[[ DATASET EXTRACT, beginning ]]

(* ===================================================================== *)
(** ** The mode, written and never read *)
(* ===================================================================== *)

Module ModeSpec.
Import IEEE Libc Ros ABridge Wire Node Lines Trace.
Local Open Scope string_scope.

Lemma respects_ret {A} (f : Globals -> Globals) (a : A) : respects f (ret a).
Proof. intros g. reflexivity. Qed.

Lemma respects_bind {A B} (f : Globals -> Globals) (m : Stmt A)
      (k : A -> Stmt B) :
  respects f m -> (forall a, respects f (k a)) -> respects f (bind m k).
Proof.
  intros Hm Hk g. unfold bind. rewrite Hm.
  destruct (m g) as [[a|e] g1]; cbn [fst snd]; [apply Hk | reflexivity].
Qed.

Lemma respects_assign (f h : Globals -> Globals) :
  (forall g, h (f g) = f (h g)) -> respects f (assign h).
Proof. intros H g. unfold assign. rewrite H. reflexivity. Qed.

Lemma respects_at (f : Globals -> Globals) (v : list string) (i : nat) :
  respects f (at_ v i).
Proof. intros g. unfold at_. destruct (nth_error v i); reflexivity. Qed.

Ltac through_respects :=
  repeat first
    [ apply respects_bind; [|intros ?]
    | apply respects_at
    | apply respects_ret
    | apply respects_assign; intros ?; reflexivity ].

Lemma parseFields_respects_mode (m : Z) (now : Time) (dataSet : list string) :
  respects (with_currentMode m) (parseFields now dataSet).
Proof.
  unfold parseFields.
  destruct (3 <=? List.length dataSet)%nat; [|apply respects_ret].
  apply respects_bind; [apply respects_at|]. intros flag.
  destruct (String.eqb flag "1"); [|apply respects_ret].
  unfold tag_is, parseGRF, parseGRW, parseIMU, parseODOM, parseSonar, field.
  repeat (apply respects_bind;
          [apply respects_bind; [apply respects_at|intros ?; apply respects_ret]|];
          intros [|]; [through_respects|]).
  apply respects_ret.
Qed.

Lemma parseSentences_respects_mode (m : Z) (clock : nat -> Time)
      (sentences : list string) :
  forall i, respects (with_currentMode m) (parseSentences clock i sentences).
Proof.
  induction sentences as [|s rest IH]; intros i; [apply respects_ret|].
  cbn [parseSentences]. apply respects_bind.
  - apply parseFields_respects_mode.
  - intros _. apply IH.
Qed.

(** A callback other than [modeHandler] does not read the mode. *)
Lemma callback_forget_mode (ev : Event) (w : World) :
  is_mode ev = false ->
  callback ev (forget_mode w) = outcome_map forget_mode (callback ev w).
Proof.
  destruct ev as [message|angle|angle|message|clock data|]; intros H;
    try discriminate H; try reflexivity.
  cbn [callback]. unfold serialActivityTimer. cbv zeta.
  cbn [forget_mode on_globals globals published].
  change (sendData dataCmd (with_currentMode 0 (globals w)))
    with (with_currentMode 0 (sendData dataCmd (globals w))).
  unfold parseData. rewrite parseSentences_respects_mode.
  destruct (parseSentences clock 0 (getlines "010" data)
              (sendData dataCmd (globals w))) as [[u|e] g2];
    cbn [fst snd]; [|reflexivity].
  cbn [publishRosTopics publish on_globals globals published].
  unfold calculateMotorCommands.
  change (motor_duties (with_currentMode 0 g2)) with (motor_duties g2).
  destruct (motor_duties g2) as [[l r]|]; [|reflexivity].
  destruct (String.length (format_moveCmd l r) <? 16)%nat; reflexivity.
Qed.

Lemma spin_forget_mode (evs : list Event) :
  forall w,
    outcome_map forget_mode (spin evs w) =
    spin (without_mode evs) (forget_mode w).
Proof.
  induction evs as [|ev rest IH]; intros w; [reflexivity|].
  unfold without_mode. cbn [spin filter].
  destruct (is_mode ev) eqn:Em; cbn [negb].
  - destruct ev; try discriminate Em. cbn [callback]. rewrite IH. reflexivity.
  - cbn [spin]. rewrite (callback_forget_mode ev w Em).
    destruct (callback ev w) as [w1|e w1|]; cbn [outcome_map];
      [apply IH | reflexivity | reflexivity].
Qed.

(** X15.  The mode is written by [modeHandler] and read by nothing: a run
    ends as the run without its mode messages does, in what it returns or
    throws, in the globals but for [currentMode], in what it has published
    and in what it has sent to the serial line. *)
Theorem spin_mode_is_never_read (evs : list Event) (w : World) :
  outcome_map forget_mode (spin evs w) =
  outcome_map forget_mode (spin (without_mode evs) w).
Proof.
  rewrite !spin_forget_mode. f_equal.
  unfold without_mode. induction evs as [|ev rest IH]; [reflexivity|].
  cbn [filter]. destruct (negb (is_mode ev)) eqn:E; [|exact IH].
  cbn [filter]. rewrite E. f_equal. exact IH.
Qed.

End ModeSpec.

(* ===================================================================== *)
(** ** [limit] applied twice *)
(* ===================================================================== *)

Module ClampSpec.
Import IEEE Libc Ros ABridge Wire.
Local Open Scope string_scope.

Lemma SFltb_irrefl (a : spec_float) : SFltb a a = false.
Proof.
  destruct a as [s|s| |s m e]; unfold SFltb; cbn [SFcompare];
    try (destruct s; reflexivity); [reflexivity|].
  rewrite Z.compare_refl, Pos.compare_cont_refl. destruct s; reflexivity.
Qed.

(** X16.  For a bound that is not below its own opposite, so for every
    bound that is not negative and for NaN, [limit] changes nothing in a
    value it has returned; for a negative bound it does: [limit] of 0 for
    the bound -1 is -1, and [limit] of that is 1. *)
Theorem limit_idempotent :
  (forall val max : float32,
      ltb max (neg max) = false ->
      limit (limit val max) max = limit val max) /\
  (let zero32 : float32 := S754_zero false in
   let minus_one : float32 := S754_finite true 1 0 in
   limit zero32 minus_one = minus_one /\
   limit (limit zero32 minus_one) minus_one = neg minus_one).
Proof.
  split; [|repeat split].
  intros val max H. unfold limit, gtb, ltb, neg in *.
  destruct (SFltb max val) eqn:E1.
  - rewrite SFltb_irrefl, H. reflexivity.
  - destruct (SFltb val (SFopp max)) eqn:E2.
    + rewrite H, SFltb_irrefl. reflexivity.
    + rewrite E1, E2. reflexivity.
Qed.

Lemma limit_idempotent_witness :
  limit (limit (to_float (atof "10.0")) lin_bound) lin_bound =
  limit (to_float (atof "10.0")) lin_bound.
Proof.
  apply (proj1 limit_idempotent (to_float (atof "10.0")) lin_bound).
  reflexivity.
Defined.

End ClampSpec.

(* ===================================================================== *)
(** ** When decoding throws, and which field goes where *)
(* ===================================================================== *)

Module ThrowSpec.
Import IEEE Libc Ros ABridge Wire Node Lines LinesSpec BufferSpec.
Local Open Scope string_scope.

Lemma parseSentence_throws (now : Time) (sentence : string) (g : Globals) :
  fst (parseSentence now sentence g) =
  if short_record sentence then Throw out_of_range else Normal tt.
Proof.
  unfold parseSentence, short_record. cbv zeta.
  destruct (getlines "," sentence) as [|t [|f [|w2 rest]]]; try reflexivity.
  unfold parseFields. cbn [List.length Nat.leb].
  unfold bind at 1. unfold at_ at 1. cbn [nth_error].
  destruct (String.eqb f "1"); [|reflexivity]. cbn [andb].
  unfold tag_is, bind, at_, ret. cbn [nth_error].
  destruct (String.eqb t "GRF") eqn:E1;
    [apply String.eqb_eq in E1; subst t; run_fields; reflexivity|].
  destruct (String.eqb t "GRW") eqn:E2;
    [apply String.eqb_eq in E2; subst t; run_fields; reflexivity|].
  destruct (String.eqb t "IMU") eqn:E3.
  { clear E1 E2. apply String.eqb_eq in E3. subst t.
    do 8 (destruct rest as [|? rest]; [run_fields; reflexivity|]).
    run_fields; reflexivity. }
  destruct (String.eqb t "ODOM") eqn:E4.
  { clear E1 E2 E3. apply String.eqb_eq in E4. subst t.
    do 5 (destruct rest as [|? rest]; [run_fields; reflexivity|]).
    run_fields; reflexivity. }
  cbn [andb orb].
  destruct (String.eqb t "USL"); [reflexivity|].
  destruct (String.eqb t "USC"); [reflexivity|].
  destruct (String.eqb t "USR"); reflexivity.
Qed.

Lemma parseSentences_throws (clock : nat -> Time) (sentences : list string) :
  forall i g,
    fst (parseSentences clock i sentences g) =
    if existsb short_record sentences then Throw out_of_range else Normal tt.
Proof.
  induction sentences as [|s rest IH]; intros i g; [reflexivity|].
  cbn [parseSentences existsb]. unfold bind.
  pose proof (parseSentence_throws (clock i) s g) as H.
  destruct (parseSentence (clock i) s g) as [[u|e] g1]; cbn [fst] in H;
    destruct (short_record s); try discriminate H.
  - cbn [orb]. apply IH.
  - exact H.
Qed.

(** X17.  Decoding a buffer throws exactly when one of its sentences is an
    [IMU] sentence of three to ten fields or an [ODOM] sentence of three to
    seven, with the flag [1]; what it throws is [std::out_of_range].  No
    other text makes it throw: not a sentence of another tag, however
    short, not a field that is no number, not an empty buffer. *)
Theorem parseData_throws_exactly :
  (forall now sentence g,
      fst (parseSentence now sentence g) =
      if short_record sentence then Throw out_of_range else Normal tt) /\
  (forall clock str g,
      fst (parseData clock str g) =
      if existsb short_record (getlines "010" str)
      then Throw out_of_range else Normal tt).
Proof.
  split.
  - intros now sentence g. apply parseSentence_throws.
  - intros clock str g. unfold parseData. apply parseSentences_throws.
Qed.

(** X18.  Which field goes where in the three branches with an angle: field
    2 of a [GRF] or [GRW] sentence is the roll of the finger or wrist
    quaternion, pitch and yaw being zero; of an [IMU] sentence fields 2 and
    4 are the x and z accelerations, fields 5 to 7 the angular velocity and
    fields 8 to 10 roll, pitch and yaw of the orientation.  Each stamps its
    own message and the gripper sentences leave each other's message. *)
Theorem parseSentence_field_map (now : Time) (sentence : string) (g : Globals) :
  (forall w2 rest,
      getlines "," sentence = "GRF" :: "1" :: w2 :: rest ->
      exists g', parseSentence now sentence g = (Normal tt, g') /\
        quaternion (fingerAngle g') =
          createQuaternionMsgFromRollPitchYaw (atof w2) zero zero /\
        stamp (qs_header (fingerAngle g')) = now /\
        wristAngle g' = wristAngle g) /\
  (forall w2 rest,
      getlines "," sentence = "GRW" :: "1" :: w2 :: rest ->
      exists g', parseSentence now sentence g = (Normal tt, g') /\
        quaternion (wristAngle g') =
          createQuaternionMsgFromRollPitchYaw (atof w2) zero zero /\
        stamp (qs_header (wristAngle g')) = now /\
        fingerAngle g' = fingerAngle g) /\
  (forall w2 w3 w4 w5 w6 w7 w8 w9 w10 rest,
      getlines "," sentence =
        "IMU" :: "1" :: w2 :: w3 :: w4 :: w5 :: w6 :: w7 :: w8 :: w9 :: w10
              :: rest ->
      exists g', parseSentence now sentence g = (Normal tt, g') /\
        linear_acceleration (imu g') =
          {| x := atof w2; y := zero; z := atof w4 |} /\
        angular_velocity (imu g') =
          {| x := atof w5; y := atof w6; z := atof w7 |} /\
        orientation (imu g') =
          createQuaternionMsgFromRollPitchYaw (atof w8) (atof w9) (atof w10) /\
        stamp (imu_header (imu g')) = now).
Proof.
  unfold parseSentence.
  split; [|split]; intros; match goal with H : getlines _ _ = _ |- _ => rewrite H end;
    (eexists; split; [run_fields; reflexivity | repeat split]).
Qed.

Lemma parseSentence_field_map_witness :
  (exists g', parseSentence 5 "GRF,1,0.75" Globals0 = (Normal tt, g') /\
     quaternion (fingerAngle g') =
       createQuaternionMsgFromRollPitchYaw (atof "0.75") zero zero /\
     stamp (qs_header (fingerAngle g')) = 5%Z /\
     wristAngle g' = wristAngle Globals0) /\
  (exists g', parseSentence 5 "IMU,1,0.5,7,9.8,1,2,3,0.1,0.2,1.5" Globals0
                = (Normal tt, g') /\
     linear_acceleration (imu g') =
       {| x := atof "0.5"; y := zero; z := atof "9.8" |} /\
     angular_velocity (imu g') =
       {| x := atof "1"; y := atof "2"; z := atof "3" |} /\
     orientation (imu g') =
       createQuaternionMsgFromRollPitchYaw (atof "0.1") (atof "0.2") (atof "1.5") /\
     stamp (imu_header (imu g')) = 5%Z).
Proof.
  split.
  - apply (proj1 (parseSentence_field_map 5 "GRF,1,0.75" Globals0) "0.75" []).
    vm_compute. reflexivity.
  - apply (proj2 (proj2 (parseSentence_field_map 5
                           "IMU,1,0.5,7,9.8,1,2,3,0.1,0.2,1.5" Globals0))
                 "0.5" "7" "9.8" "1" "2" "3" "0.1" "0.2" "1.5" []).
    vm_compute. reflexivity.
Defined.

End ThrowSpec.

[[ DATASET EXTRACT, end ]]

■ INSTRUCTIONS FOR THE TASK ■
In the answer, the lines from the first line of the data above through the line containing "Proof. intros H" must appear exactly as written, with nothing else.

■ OUTPUT ■
(* ===================================================================== *)
(** ** The mode, written and never read *)
(* ===================================================================== *)

Module ModeSpec.
Import IEEE Libc Ros ABridge Wire Node Lines Trace.
Local Open Scope string_scope.

Lemma respects_ret {A} (f : Globals -> Globals) (a : A) : respects f (ret a).
Proof. intros g. reflexivity. Qed.

Lemma respects_bind {A B} (f : Globals -> Globals) (m : Stmt A)
      (k : A -> Stmt B) :
  respects f m -> (forall a, respects f (k a)) -> respects f (bind m k).
Proof.
  intros Hm Hk g. unfold bind. rewrite Hm.
  destruct (m g) as [[a|e] g1]; cbn [fst snd]; [apply Hk | reflexivity].
Qed.

Lemma respects_assign (f h : Globals -> Globals) :
  (forall g, h (f g) = f (h g)) -> respects f (assign h).
Proof. intros H g. unfold assign. rewrite H. reflexivity. Qed.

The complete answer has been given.